(** ** Values *)

Definition json_ind (P : ArtifactJson -> Prop)
    (Hnull : P ANull) (Hbool : forall b, P (ABool b)) (Hnumber : forall n, P (ANumber n))
    (Hfraction : forall s, P (AFraction s))
    (Hstring : forall s, P (AString s))
    (Harray : forall items, Forall P items -> P (AArray items))
    (Hobject : forall entries, Forall (fun e => P e.2) entries -> P (AObject entries)) :
    forall v, P v :=
  fix go v :=
    match v with
    | ANull => Hnull | ABool b => Hbool b | ANumber n => Hnumber n | AFraction s => Hfraction s | AString s => Hstring s
    | AArray items =>
        Harray items (list_rect (Forall P) (@List.Forall_nil _ P)
          (fun x l Hl => @List.Forall_cons _ P x l (go x) Hl) items)
    | AObject entries =>
        Hobject entries (list_rect (Forall (fun e => P e.2)) (@List.Forall_nil _ _)
          (fun e l Hl => @List.Forall_cons _ (fun e => P e.2) e l (go e.2) Hl) entries)
    end.

Definition unit_ok (c : Z) : bool := (0 <=? c) && (c <=? 65535).
Definition text_ok (s : text) : bool := forallb unit_ok s.

(** The values that have a canonical text: numbers are safe, texts hold code
    units, and no object has a key twice. *)
Fixpoint json_ok (v : ArtifactJson) : bool :=
  match v with
  | ANull | ABool _ => true
  | ANumber n => isSafeInteger n
  | AFraction _ => false
  | AString s => text_ok s
  | AArray items => forallb json_ok items
  | AObject entries =>
      bool_decide (NoDup entries.*1) && forallb (fun e => text_ok e.1 && json_ok e.2) entries
  end.

(** The value with the entries of every object in canonical order. *)
Fixpoint sort_json (v : ArtifactJson) : ArtifactJson :=
  match v with
  | AArray items => AArray (sort_json <$> items)
  | AObject entries => AObject (js_sort by_key ((fun e => (e.1, sort_json e.2)) <$> entries))
  | _ => v
  end.

(** ** The parser ends *)

Definition within {A} (k : nat) (r : parsed A) (n : nat) : Prop :=
  match r with
  | Parsed _ _ rest => (length rest + k <= n)%nat
  | Failed _ _ => True
  | OutOfFuel => False
  end.

Lemma within_bind {A B} (m : parser A) (k : A -> parser B) k1 k2 i s n :
  within k1 (m i s) n ->
  (forall a j rest, m i s = Parsed a j rest -> (length rest + k1 <= n)%nat -> within k2 (k a j rest) n) ->
  within k2 (bind m k i s) n.
Proof. unfold bind. destruct (m i s) eqn:E; cbn; auto. Qed.

Lemma within_weaken {A} k k' (r : parsed A) n n' :
  (k' + n <= k + n')%nat -> within k r n -> within k' r n'.
Proof. destruct r; cbn; [lia|done|done]. Qed.

Lemma within_whitespace i s : within 0 (whitespace i s) (length s).
Proof.
  revert i. induction s as [|c s IH]; intros i; cbn; [lia|]. destruct (is_white c); [|cbn; lia].
  eapply within_weaken; [|apply IH]. lia.
Qed.

Lemma within_skip n i s : within 0 (skip n i s) (length s).
Proof. cbn. rewrite length_drop. lia. Qed.

Lemma within_expect c name i s : within 0 (expect c name i s) (length s).
Proof. destruct s as [|d s]; cbn; [done|]. case_match; [cbn; rewrite drop_0; lia|done]. Qed.

Lemma within_string_loop escaped body i s : within 0 (string_loop escaped body i s) (length s).
Proof.
  revert escaped body i. induction s as [|c s IH]; intros escaped body i; cbn; [done|].
  case_match; [case_match; cbn; [lia|done]|]. case_match; [done|].
  eapply within_weaken; [|apply IH]. lia.
Qed.

Lemma within_string i s : within 0 (string_ i s) (length s).
Proof.
  unfold string_. eapply within_weaken; [|apply within_string_loop]. rewrite length_drop. lia.
Qed.

Lemma length_lit s : length (lit s) = String.length s.
Proof. induction s; cbn; auto. Qed.

Lemma within_literal {A} token (v : A) i s :
  (1 <= String.length token)%nat -> within 1 (literal token v i s) (length s).
Proof.
  intros Ht. unfold literal. case_bool_decide as Hp; [|done]. apply prefix_length in Hp.
  rewrite length_lit in Hp. cbn. rewrite length_drop. lia.
Qed.

Lemma integer_token_length s token :
  integer_token s = Some token -> (1 <= length token <= length s)%nat.
Proof.
  assert (forall s, (length (take_digits s) <= length s)%nat) as Hd.
  { clear. induction s as [|c s IH]; cbn; [lia|]. destruct (is_digit c); cbn; lia. }
  unfold integer_token. destruct s as [|c s]; [done|].
  destruct (c =? 45); [destruct s as [|d s]; [done|]|];
    (case_match; [intros [= <-]; cbn; lia|]); (case_match; [|done]); intros [= <-]; cbn;
    specialize (Hd s); lia.
Qed.

Lemma within_integer i s : within 1 (integer i s) (length s).
Proof.
  unfold integer. destruct (integer_token s) as [token|] eqn:E; [|done].
  apply integer_token_length in E. repeat (case_match; try done).
  all: cbn; rewrite length_drop; lia.
Qed.

Ltac split_if := match goal with |- context [if ?b then _ else _] => destruct b end.

Lemma calls_end fuel :
  (forall i s, (2 * length s < fuel)%nat -> within 1 (value fuel i s) (length s)) /\
  (forall result i s, (2 * length s + 1 < fuel)%nat -> within 0 (members fuel result i s) (length s)) /\
  (forall result i s, (2 * length s + 1 < fuel)%nat -> within 0 (elements fuel result i s) (length s)).
Proof.
  induction fuel as [|fuel (IHv & IHm & IHe)]; [split_and!; intros; lia|]. split_and!.
  - intros i s Hs. cbn [value]. destruct s as [|c s]; [done|]. unfold bind at 1. cbn [peek head].
    cbn in Hs.
    assert (forall (k : unit -> parser ArtifactJson),
      (forall u j rest, (length rest <= length s)%nat -> within 0 (k u j rest) (length rest)) ->
      within 1 ((let! _ := skip 1 in let! u := whitespace in k u) i (c :: s)) (length (c :: s))) as Hopen.
    { intros k Hk. unfold bind at 1. cbn [skip drop]. eapply within_bind.
      - eapply (within_weaken 0 1); [|apply within_whitespace]. rewrite drop_0. cbn. lia.
      - intros u j rest _ Hl. cbn in Hl. eapply within_weaken; [|apply Hk]; cbn; lia. }
    destruct (c =? 123).
    { apply Hopen. intros u j rest Hl. unfold bind at 1. cbn [peek].
      split_if; [cbn; rewrite length_drop; lia|]. apply IHm. lia. }
    destruct (c =? 91).
    { apply Hopen. intros u j rest Hl. unfold bind at 1. cbn [peek].
      split_if; [cbn; rewrite length_drop; lia|]. apply IHe. lia. }
    destruct (c =? 34).
    { unfold bind, string_. cbn [drop]. pose proof (within_string_loop false [] (S i) s) as H.
      rewrite drop_0. destruct (string_loop _ _ _ _); cbn in *; [lia|done|done]. }
    destruct (c =? 116); [by apply within_literal; cbn; lia|].
    destruct (c =? 102); [by apply within_literal; cbn; lia|].
    destruct (c =? 110); [by apply within_literal; cbn; lia|].
    destruct ((c =? 45) || is_digit c); [apply within_integer|done].
  - intros result i s Hs. cbn [members]. unfold bind at 1. cbn [peek].
    split_if; [done|]. eapply within_bind; [apply within_string|]. intros key j rest _ Hl.
    split_if; [done|].
    eapply (within_bind _ _ 0); [eapply within_weaken; [|apply within_whitespace]; lia|]. intros _ j2 rest2 _ Hl2.
    eapply (within_bind _ _ 0); [eapply within_weaken; [|apply within_expect]; lia|]. intros _ j3 rest3 _ Hl3.
    eapply (within_bind _ _ 0); [eapply within_weaken; [|apply within_whitespace]; lia|]. intros _ j4 rest4 _ Hl4.
    eapply (within_bind _ _ 1); [eapply within_weaken; [|apply IHv]; lia|]. intros item j5 rest5 _ Hl5.
    eapply (within_bind _ _ 1); [eapply within_weaken; [|apply within_whitespace]; lia|]. intros _ j6 rest6 _ Hl6.
    unfold bind at 1. cbn [peek].
    eapply (within_bind _ _ 1); [eapply within_weaken; [|apply within_skip]; lia|]. intros _ j7 rest7 _ Hl7.
    split_if; [cbn; lia|]. split_if; [done|].
    eapply (within_bind _ _ 1); [eapply within_weaken; [|apply within_whitespace]; lia|]. intros _ j8 rest8 _ Hl8.
    eapply within_weaken; [|apply IHm]; lia.
  - intros result i s Hs. cbn [elements].
    eapply (within_bind _ _ 1); [eapply within_weaken; [|apply IHv]; lia|]. intros item j5 rest5 _ Hl5.
    eapply (within_bind _ _ 1); [eapply within_weaken; [|apply within_whitespace]; lia|]. intros _ j6 rest6 _ Hl6.
    unfold bind at 1. cbn [peek].
    eapply (within_bind _ _ 1); [eapply within_weaken; [|apply within_skip]; lia|]. intros _ j7 rest7 _ Hl7.
    split_if; [cbn; lia|]. split_if; [done|].
    eapply (within_bind _ _ 1); [eapply within_weaken; [|apply within_whitespace]; lia|]. intros _ j8 rest8 _ Hl8.
    eapply within_weaken; [|apply IHe]; lia.
Qed.

Lemma parse_within source : within 0 (parse source) (length source).
Proof.
  unfold parse. eapply (within_bind _ _ 0); [apply within_whitespace|]. intros _ i s _ Hs.
  eapply (within_bind _ _ 1).
  { eapply within_weaken; [|apply (proj1 (calls_end (parse_fuel source)))]; [lia|]. unfold parse_fuel. lia. }
  intros v j rest _ Hr. eapply (within_bind _ _ 1); [eapply within_weaken; [|apply within_whitespace]; lia|].
  intros _ j' rest' _ Hr'. unfold bind. cbn [peek]. split_if; cbn; [lia|done].
Qed.

(** ** Texts are read back *)

Definition point_ok (p : Z) : Prop := 0 <= p <= 1114111.

Lemma code_points_cons c d s :
  code_points (c :: d :: s) =
    if is_lead c && is_trail d then (65536 + (c - 55296) * 1024 + (d - 56320)) :: code_points s
    else c :: code_points (d :: s).
Proof. reflexivity. Qed.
========================
> EXERCISE DETAILS
Filter the listing above, keeping only the lines with "Hobject".

> EXPECTED ANSWER
    (Hobject : forall entries, Forall (fun e => P e.2) entries -> P (AObject entries)) :
        Hobject entries (list_rect (Forall (fun e => P e.2)) (@List.Forall_nil _ _)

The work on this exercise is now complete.